WHAT IS REQUIRED: Provide again, from the entries below, every line from the one containing "Forall is_byte k" through the one containing "Proof. intros Hk", exactly as written, and no other line.

Dataset entries:
(* ===== verification/StackTrieExample.v ===== *)
(** * Examples of append-only tries

    The theorems at concrete updates and lists, and where the append-only trie
    differs from the trie: short values. *)

From Stdlib Require Import ZArith Lia.
From stdpp Require Import gmap.
From S2P Require Import Prelude Common Rlp RlpSpec Crypto Trie TrieEnc TrieSpec TrieRefine TrieUpdate TrieMap TrieHash TrieDisk TrieExample StackTrie StackTrieOk StackTrieTheorems.

#[local] Existing Instance Keccak_digest.

Definition st_kvs : list (bytes * bytes) := [([1; 2], replicate 40 7); ([1; 3], replicate 33 9); ([2], replicate 50 1)].

Lemma st_entry k v :
  Forall is_byte k -> Forall is_byte v -> zlen k <= 10 -> 7 <= zlen v <= 100 -> stack_entry (k, v).
Proof. intros Hk Hv Hl Hz. split_and!; cbn [fst snd]; [done|split_and!; [unfold size_max; lia|done|unfold size_max; lia]|lia]. Qed.

Ltac all_bytes := repeat (first [apply Forall_nil_2 | apply Forall_cons_2; [unfold is_byte; lia|]]).

Lemma st_kvs_ok : Forall stack_entry st_kvs.
Proof.
  unfold st_kvs. repeat (apply Forall_cons_2; [apply st_entry; [all_bytes|apply Forall_replicate; unfold is_byte; lia|vm_compute; discriminate|split; vm_compute; discriminate]|]).
  apply Forall_nil_2.
Qed.

Lemma st_kvs_increasing : increasing None st_kvs.
Proof.
  split; [done|]. split; [exists [1], 2, [], 3, []; split_and!; [done|done|lia]|].
  split; [exists [], 1, [3], 2, []; split_and!; [done|done|lia]|done].
Qed.


Lemma stacktrie_commit_opens_witness :
  exists st l h st' l', st_updates st_kvs (NewStackTrie 0) (Some []) = Ok (st, Some l) /\
    st_Commit st (Some l) = Ok (inl h, st', Some l').
Proof.
  destruct (stacktrie_commit_opens st_kvs) as (st & l & h & st' & l' & t & E1 & E2 & _).
  - discriminate.
  - exact st_kvs_ok.
  - unfold st_kvs. repeat (apply Forall_cons_2; [vm_compute; discriminate|]). apply Forall_nil_2.
  - exact st_kvs_increasing.
  - exists st, l, h, st', l'. split; [exact E1|exact E2].
Defined.

(** ** Lists of one entry *)

Definition st_tree (v : bytes) : tree := TShort [8; 0; 16] (TVal v).

Lemma st_tree_unique v m t :
  v <> [] -> list_map [v] m -> content t m -> tree_shape t -> t = st_tree v.
Proof.
  intros Hv Hm Hc Ht. assert (m = <[[128] := v]> ∅) as ->.
  { apply (list_map_functional [v]); [done|]. intros k w. split.
    - intros E. destruct (decide (k = [128])) as [->|Hne].
      + rewrite lookup_insert_eq in E. injection E as <-. exists 0. split_and!; [lia|reflexivity|reflexivity].
      + by rewrite lookup_insert_ne, lookup_empty in E.
    - intros (i & Hi & -> & E). pose proof (zget_lt _ _ _ E) as Hr. change (zlen [v]) with 1 in Hr.
      assert (i = 0) as -> by lia. injection E as <-. apply lookup_insert_eq. }
  apply (content_unique _ _ (<[[128] := v]> ∅)); [done| |done|].
  - right. split; [|done]. exists [8; 0]. split; [done|]. repeat (apply Forall_cons_2; [unfold is_nibble; lia|]). apply Forall_nil_2.
  - apply (content_updated TNil ∅ [128] (Some v) (st_tree v) content_empty); [all_bytes|]. apply (updated_leaf [8; 0] v).
Qed.

Lemma st_subtrees s v : subtree s (st_tree v) -> s = st_tree v \/ s = TVal v.
Proof. intros H. inversion H as [|k c H'|]; subst; [by left|right]. by inversion H'. Qed.

Definition st_item1 : bytes := replicate 40 7.
Definition st_item2 : bytes := replicate 41 7.

Lemma st_collision_free : collision_free (st_tree st_item1) (st_tree st_item2).
Proof.
  intros s s' Hs Hs' E. destruct (st_subtrees _ _ Hs) as [->| ->], (st_subtrees _ _ Hs') as [->| ->];
    exfalso; revert E; vm_compute; discriminate.
Qed.

Lemma DeriveSha_commits_witness :
  exists h1 h2 st' root', DeriveSha (HH := Hasher_StackTrie) [st_item1] (nilST, None) = Ok (h1, st') /\
    DeriveSha (HH := Hasher_Trie ex_db) [st_item2] nilNode = Ok (h2, root') /\ (h1 = h2 <-> [st_item1] = [st_item2]).
Proof.
  apply (DeriveSha_commits [st_item1] [st_item2] (nilST, None) nilNode ex_db).
  - vm_compute. reflexivity.
  - apply Forall_cons_2; [|apply Forall_nil_2]. split; [apply Forall_replicate; unfold is_byte; lia|split; vm_compute; discriminate].
  - apply Forall_cons_2; [|apply Forall_nil_2]. split; [apply Forall_replicate; unfold is_byte; lia|split; vm_compute; discriminate].
  - vm_compute. discriminate.
  - vm_compute. discriminate.
  - intros m1 m2 t1 t2 Hm1 Hm2 Hc1 Hc2 Ht1 Ht2.
    rewrite (st_tree_unique st_item1 m1 t1), (st_tree_unique st_item2 m2 t2) by (done || discriminate). exact st_collision_free.
Defined.

(** ** Short values

    [hash] encodes the child of an extension as a byte string, also where the child
    is an embedded node: with values of one byte the hash is not that of the
    trie. *)
Definition st_short : list (bytes * bytes) := [([1; 2], [5]); ([1; 3], [9])].

Definition st_root (kvs : list (bytes * bytes)) : option Hash :=
  match st_updates kvs (NewStackTrie 0) None with
  | Ok (st, db) => match st_Hash st db with Ok (h, _, _) => Some h | _ => None end
  | _ => None
  end.

Definition trie_root (kvs : list (bytes * bytes)) : option Hash :=
  match trie_updates ex_db kvs nilNode with
  | Ok root => match Trie_Hash root with Ok (h, _) => Some h | _ => None end
  | _ => None
  end.

Lemma stacktrie_short_values_differ :
  exists h h', st_root st_short = Some h /\ trie_root st_short = Some h' /\ h <> h'.
Proof. eexists _, _. split_and!; [vm_compute; reflexivity|vm_compute; reflexivity|vm_compute; discriminate]. Qed.

(** [Commit] returns the encoding of a root of less than 32 bytes in place of its
    hash, and does not write the root. *)
Lemma stacktrie_commit_short_root :
  exists st h, st_updates [([1], [5])] (NewStackTrie 0) (Some []) = Ok (st, Some []) /\
    (exists st', st_Commit st (Some []) = Ok (inl h, st', Some [])) /\ trie_root [([1], [5])] <> Some h.
Proof.
  eexists _, _. split; [vm_compute; reflexivity|]. split; [eexists; vm_compute; reflexivity|vm_compute; discriminate].
Qed.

ANSWER BOX:
  Forall is_byte k -> Forall is_byte v -> zlen k <= 10 -> 7 <= zlen v <= 100 -> stack_entry (k, v).
Proof. intros Hk Hv Hl Hz. split_and!; cbn [fst snd]; [done|split_and!; [unfold size_max; lia|done|unfold size_max; lia]|lia]. Qed.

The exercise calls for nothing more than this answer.